Research includes total synthesis for medicinal and agrochemical applications. New environmentally-friendly methods in free-radical chemistry are being invented and applied to the synthesis of complex compounds with activity as analgesics, as anti-Alzheimer treatments and as anti-cancer therapies.
International collaborative studies of new pteridines as potent inhibitors of important enzymes also have fundamental applications to cancer therapy.
The synthesis of sequence-selective DNA minor-groove binders addresses the cancer theme from a third angle.
In the field of organometallic chemistry, complexes based on several transition and non-transition metals are being investigated and applied in new ways to develop stereocontrolled syntheses of important organic molecules, including antibiotics and anti-malarial agents.
Physical organic chemistry is well represented through studies of reactive intermediates by low-temperature matrix isolation and by new studies of chemistry in ionic liquids.
Polymer chemistry plays a major role in organic chemistry research and lends itself to natural collaborations both within and outside the Department.

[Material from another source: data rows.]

(** C3.  When the first three stages of a pivot rewrite have gone through
    and every enumerated element holds one value, the tree of stage 4
    selects from the tree of stage 3, without filter or grouping, and its
    select list is the grouping columns followed, for every element in
    order and for every internal map column, by
    [array_extract(map_extract(map, value), 1)] over the value of the
    element and under the element's display name; if there is an element,
    there is one map column.  When some element holds more than one value,
    [BindPivot] ends in the internal error of stage 4 and returns no
    tree. *)
Theorem BindPivot_extract_columns {VO : ValueOps} {CAT : Catalog} (ref : PivotRef)
    (all_columns : list ParsedExpression) bind_state ref' subquery_stage3 pivot_values :
  BindPivot_stage3 ref all_columns
    = Ok (bind_state, ref', subquery_stage3, pivot_values) ->
  (Forall (fun pv => List.length (values pv) = 1) pivot_values ->
   BindPivot ref all_columns
   = Ok (mkSelectNode
           (map (fun names => ColumnRefExpression [fst names] (snd names))
                (combine (internal_group_names bind_state) (group_names bind_state))
            ++ flat_map
                 (fun pv =>
                    map (fun internal_map =>
                           FunctionExpression "array_extract"
                             [FunctionExpression "map_extract"
                                [ColumnRefExpression [internal_map] "";
                                 ConstantExpression
                                   (nth 0 (values pv) (Value_VARCHAR "")) ""]
                                "";
                              ConstantExpression (Value_INTEGER 1) ""]
                             (name pv))
                        (internal_map_names bind_state))
                 pivot_values)
           (Some (SubqueryRef subquery_stage3)) None []) /\
   (pivot_values <> [] -> List.length (internal_map_names bind_state) = 1)) /\
  (Exists (fun pv => 1 < List.length (values pv)) pivot_values ->
   BindPivot ref all_columns = Throw multiple_pivots_error /\
   exc_kind multiple_pivots_error = InternalException).
Proof.
  intros Hstages. destruct (BindPivot_stage3_sizes _ _ Hstages) as [Hgroups Hsize].
  destruct (PivotStageFour_result bind_state ref' subquery_stage3 pivot_values
              Hgroups Hsize) as [Hok Hbad].
  unfold BindPivot. rewrite Hstages. cbn [bind]. split.
  - intros Hall. split.
    + rewrite (Hok Hall), (extract_columns_single _ Hall). reflexivity.
    + intros Hne. destruct pivot_values as [|pv pvs]; [contradiction|].
      rewrite <- (Hsize pv (or_introl eq_refl)). now inversion Hall.
  - intros Hex. split; [|reflexivity]. apply Hbad.
    eapply Exists_impl; [|exact Hex].
    intros pv Hpv. simpl in Hpv. lia.
Qed.

Lemma BindPivot_extract_columns_witness :
  exists bind_state ref' subquery_stage3 pivot_values,
    BindPivot_stage3 sales_by_quarter sales_columns
      = Ok (bind_state, ref', subquery_stage3, pivot_values) /\
    Forall (fun pv => List.length (values pv) = 1) pivot_values /\
    BindPivot sales_by_quarter sales_columns
    = Ok (mkSelectNode
            [ColumnRefExpression ["__internal_pivot_group1"] "region";
             FunctionExpression "array_extract"
               [FunctionExpression "map_extract"
                  [ColumnRefExpression ["__internal_pivot_map1"] "";
                   ConstantExpression (Varchar "Q1") ""] "";
                ConstantExpression (Integer 1) ""]
               "Q1";
             FunctionExpression "array_extract"
               [FunctionExpression "map_extract"
                  [ColumnRefExpression ["__internal_pivot_map1"] "";
                   ConstantExpression (Varchar "Q2") ""] "";
                ConstantExpression (Integer 1) ""]
               "Q2"]
            (Some (SubqueryRef subquery_stage3)) None []).
Proof.
  do 4 eexists. split; [vm_compute; reflexivity|].
  split; [repeat constructor|].
  eapply eq_trans.
  - apply (proj1 (proj1 (BindPivot_extract_columns sales_by_quarter sales_columns
                           eq_refl)
                        ltac:(repeat constructor))).
  - reflexivity.
Defined.

Example sales_by_quarter_columns :
  BindPivot sales_by_quarter sales_columns
  = Ok (mkSelectNode
          [ColumnRefExpression ["__internal_pivot_group1"] "region";
           extracted_column "__internal_pivot_map1" (Varchar "Q1") "Q1";
           extracted_column "__internal_pivot_map1" (Varchar "Q2") "Q2"]
          (from_table
             (match BindPivot sales_by_quarter sales_columns with
              | Ok n => n
              | _ => new_SelectNode
              end))
          None []).
Proof. reflexivity. Qed.

(** [PIVOT sales ON (quarter, region) IN (('Q1', 'A'))
     USING sum(amount), max(amount)] *)
Example composite_pivot_is_internal_error :
  BindPivot
    (pivot_sales
       [{| pivot_expressions := [make_colref "quarter"; make_colref "region"];
           column_unpivot_names := [];
           entries := [in_entry [Varchar "Q1"; Varchar "A"] ""];
           pivot_enum := "" |}]
       [sum_amount; max_amount])
    sales_columns
  = Throw multiple_pivots_error.
Proof. reflexivity. Qed.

The organic chemistry of polymers emphasises the synthesis of tailored polymers with specific chemical or physical properties.
Applications include polymer catalysis, selective polymeric sorbents and proton-conducting polymers, all of which have strong commercial and technological relevance.
More fundamental studies focus on novel methods of controlling backbone architecture and chirality.
The department contributes to collaborative drug research through PharmaLinks (external link) and the Strathclyde Institute for Drug Research (external link).